Decisão do BoJ e projeção de inflação
O Banco do Japão (BoJ) anunciou a manutenção da taxa básica de juros em 1%, em linha com as expectativas do mercado. A autoridade monetária japonesa também reduziu sua projeção de inflação para os próximos trimestres, refletindo a desaceleração da atividade econômica global e a moderação nos preços de commodities.
A decisão sinaliza que o BoJ adotará uma postura cautelosa diante das incertezas externas, priorizando a estabilidade econômica doméstica em detrimento de um aperto monetário mais agressivo.
Impacto no carry trade e diferencial de juros
Com a Selic brasileira fixada em 14,25% ao ano, o diferencial de juros entre Brasil e Japão atinge 13,25 pontos percentuais, um dos maiores do mundo. Esse spread elevado torna o real brasileiro uma moeda atrativa para operações de carry trade, nas quais investidores tomam emprestado em moedas de juros baixos, como o iene, para aplicar em ativos de maior rentabilidade.
O câmbio projetado pelo Boletim Focus está em R$ 5,20/US$, e a mediana das expectativas para a Selic ao final do ciclo está em 14,0% ao ano, indicando que o diferencial deve permanecer elevado nos próximos meses.

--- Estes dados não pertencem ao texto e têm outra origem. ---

(* ===== verification/RamTheorems.v ===== *)
(** * libpdbg: the registers of a stopped thread *)

From S2P Require Import Prelude CMem Ram RamFacts.

(** ** Condition register fields *)

Lemma cr_field_of cr u m : Z.land m (Z.ones 32) = m ->
  Z.land (u32 (Z.lor (Z.land cr m) (Z.land u (Z.lnot m)))) m = Z.land cr m.
Proof.
  intros Hm. unfold wrap. rewrite <- Z.land_ones by lia. rewrite <- Z.land_assoc, (Z.land_comm (Z.ones 32)), Hm.
  apply Z.bits_inj'. intros i Hi. rewrite !Z.land_spec, Z.lor_spec, !Z.land_spec, Z.lnot_spec by lia.
  destruct (Z.testbit cr i), (Z.testbit m i), (Z.testbit u i); reflexivity.
Qed.

Section Registers.
Context {S : Type} {Th : RamThread S} (view : S -> cpu) (ready : S -> Prop).
Context (load : Z -> option Z) (nia_from_lr : bool) (undef : cpu -> Z).
Context {Hth : RunsInstructions view ready load nia_from_lr undef}.
Context (s : S) (h : gmap nat (list mval)) (n : nat) (Hrd : ready s) (Hg : length (gprs (view s)) = 32%nat).
Abbreviation seq := (run_seq load nia_from_lr undef).

(** [words]: the opcodes are words that are fed to threads. *)
Ltac words := repeat constructor; auto with ram.

(** The thread has the registers [c] and is still ready, and the call gave [res]. *)
Definition leaves {A} (c : cpu) (res : Z + A) (r : Z + A) (w : world S) : Prop :=
  exists s', w = World h n s' /\ ready s' /\ ram_is_setup s' = ram_is_setup s /\ view s' = c /\ r = res.

Lemma wp_ram ops ins c outs ok c' Q :
  length ins = length ops -> Forall rammed ops -> seq ops ins (view s) = (c, outs, ok) -> restore (view s) c = c' ->
  (forall s', ready s' -> ram_is_setup s' = ram_is_setup s -> view s' = c' -> Q (if ok then inr outs else inl 1) (World h n s')) ->
  wp (ram_instructions ops ins) (World h n s) Q.
Proof.
  intros El Ho Es Ec HQ. pose proof (wp_ram_instructions view ready load nia_from_lr undef ops ins h n s El Ho Hrd Hg) as W. rewrite Es in W.
  eapply wp_mono; [exact W|]. intros r w (s' & -> & ? & ? & ? & ->). apply HQ; congruence.
Qed.

Lemma two_gprs : exists a b l, gprs (view s) = a :: b :: l /\ length l = 30%nat.
Proof. destruct (gprs (view s)) as [|a [|b l]]; [done..|]. exists a, b, l. cbn in Hg. split; [done|lia]. Qed.

Lemma gpr_Some g : 0 <= g < 32 -> exists v, reg (view s) g = Some v.
Proof. intros H. apply lookup_lt_is_Some_2. rewrite Hg. lia. Qed.

Lemma restore_id : restore (view s) (view s) = view s.
Proof.
  destruct two_gprs as (a & b & l & E & _). unfold restore, set_reg, reg. cbn. rewrite E. cbn.
  destruct (view s). cbn in *. by rewrite E.
Qed.

Lemma restore_0 x : restore (view s) (set_reg 0 x (view s)) = view s.
Proof.
  destruct two_gprs as (a & b & l & E & _). unfold restore, set_reg, reg. cbn. rewrite E. cbn.
  destruct (view s). cbn in *. by rewrite E.
Qed.

Lemma restore_set_0 x c : restore (view s) (set_reg 0 x c) = restore (view s) c.
Proof. unfold restore, set_reg. cbn [gprs sprs cr msr nia]. by rewrite list_insert_insert_eq. Qed.

Lemma wp_getgpr g v : 0 <= g < 32 -> reg (view s) g = Some v ->
  wp (ram_getgpr g) (World h n s) (leaves (view s) (inr v)).
Proof.
  intros Hr Ev. unfold ram_getgpr. apply wp_bind.
  eapply wp_ram; [done|words|cbn [run_seq]; by rewrite (run_mtsprd _ _ _ _ _ _ v)|apply restore_id|].
  intros s' Hr' Hs Hv. apply wp_ret. by exists s'.
Qed.

Lemma restore_far g x : 2 <= g < 32 -> restore (view s) (set_reg g x (view s)) = set_reg g x (view s).
Proof.
  intros Hr. destruct two_gprs as (a & b & l & E & _). unfold restore, set_reg, reg. cbn.
  replace (Z.to_nat g) with (Datatypes.S (Datatypes.S (Z.to_nat (g - 2)))) by lia. rewrite E. done.
Qed.

Lemma wp_putgpr g x : 2 <= g < 32 -> wp (ram_putgpr g x) (World h n s) (leaves (set_reg g x (view s)) (inr tt)).
Proof.
  intros Hr. unfold ram_putgpr. apply wp_bind.
  eapply wp_ram; [done|words|cbn [run_seq]; by rewrite run_mfsprd by lia|by apply restore_far|].
  intros s' Hr' Hs Hv. apply wp_ret. by exists s'.
Qed.

(** Registers 0 and 1 are restored after they have been set. *)
Lemma wp_putgpr_lost g x : 0 <= g < 2 -> wp (ram_putgpr g x) (World h n s) (leaves (view s) (inr tt)).
Proof.
  intros Hr. unfold ram_putgpr. apply wp_bind.
  eapply wp_ram; [done|words|cbn [run_seq]; by rewrite run_mfsprd by lia| |].
  - instantiate (1 := view s). destruct two_gprs as (a & b & l & E & _). unfold restore, set_reg, reg.
    assert (g = 0 \/ g = 1) as [-> | ->] by lia; cbn; rewrite E; cbn; destruct (view s); cbn in *; by rewrite E.
  - intros s' Hr' Hs Hv. apply wp_ret. by exists s'.
Qed.

Lemma run_mfspr rt spr c x : 0 <= rt < 32 -> 0 <= spr < 1024 -> spr <> SPRD ->
  run_word load nia_from_lr undef (mfspr rt spr) c x = v ← sprs c !! spr; Some (set_reg rt v c, x).
Proof. intros Hr Hs Hne. unfold run_word. rewrite decode_mfspr by lia. cbn. by destruct (Z.eqb_spec spr SPRD). Qed.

Contraste com a política monetária brasileira
A postura dovish do BoJ contrasta com o ciclo de aperto monetário ainda em curso em economias emergentes como o Brasil. Enquanto o Japão mantém juros contracionistas moderados para estimular a atividade, o Banco Central do Brasil mantém a Selic em patamar restritivo para conter pressões inflacionárias domésticas.
Esse ambiente favorece a entrada de fluxos de capital estrangeiro no mercado brasileiro, especialmente em renda fixa, e pode influenciar a trajetória do câmbio nos próximos meses. A decisão do BoJ também tem implicações para o apetite por risco em mercados emergentes como um todo.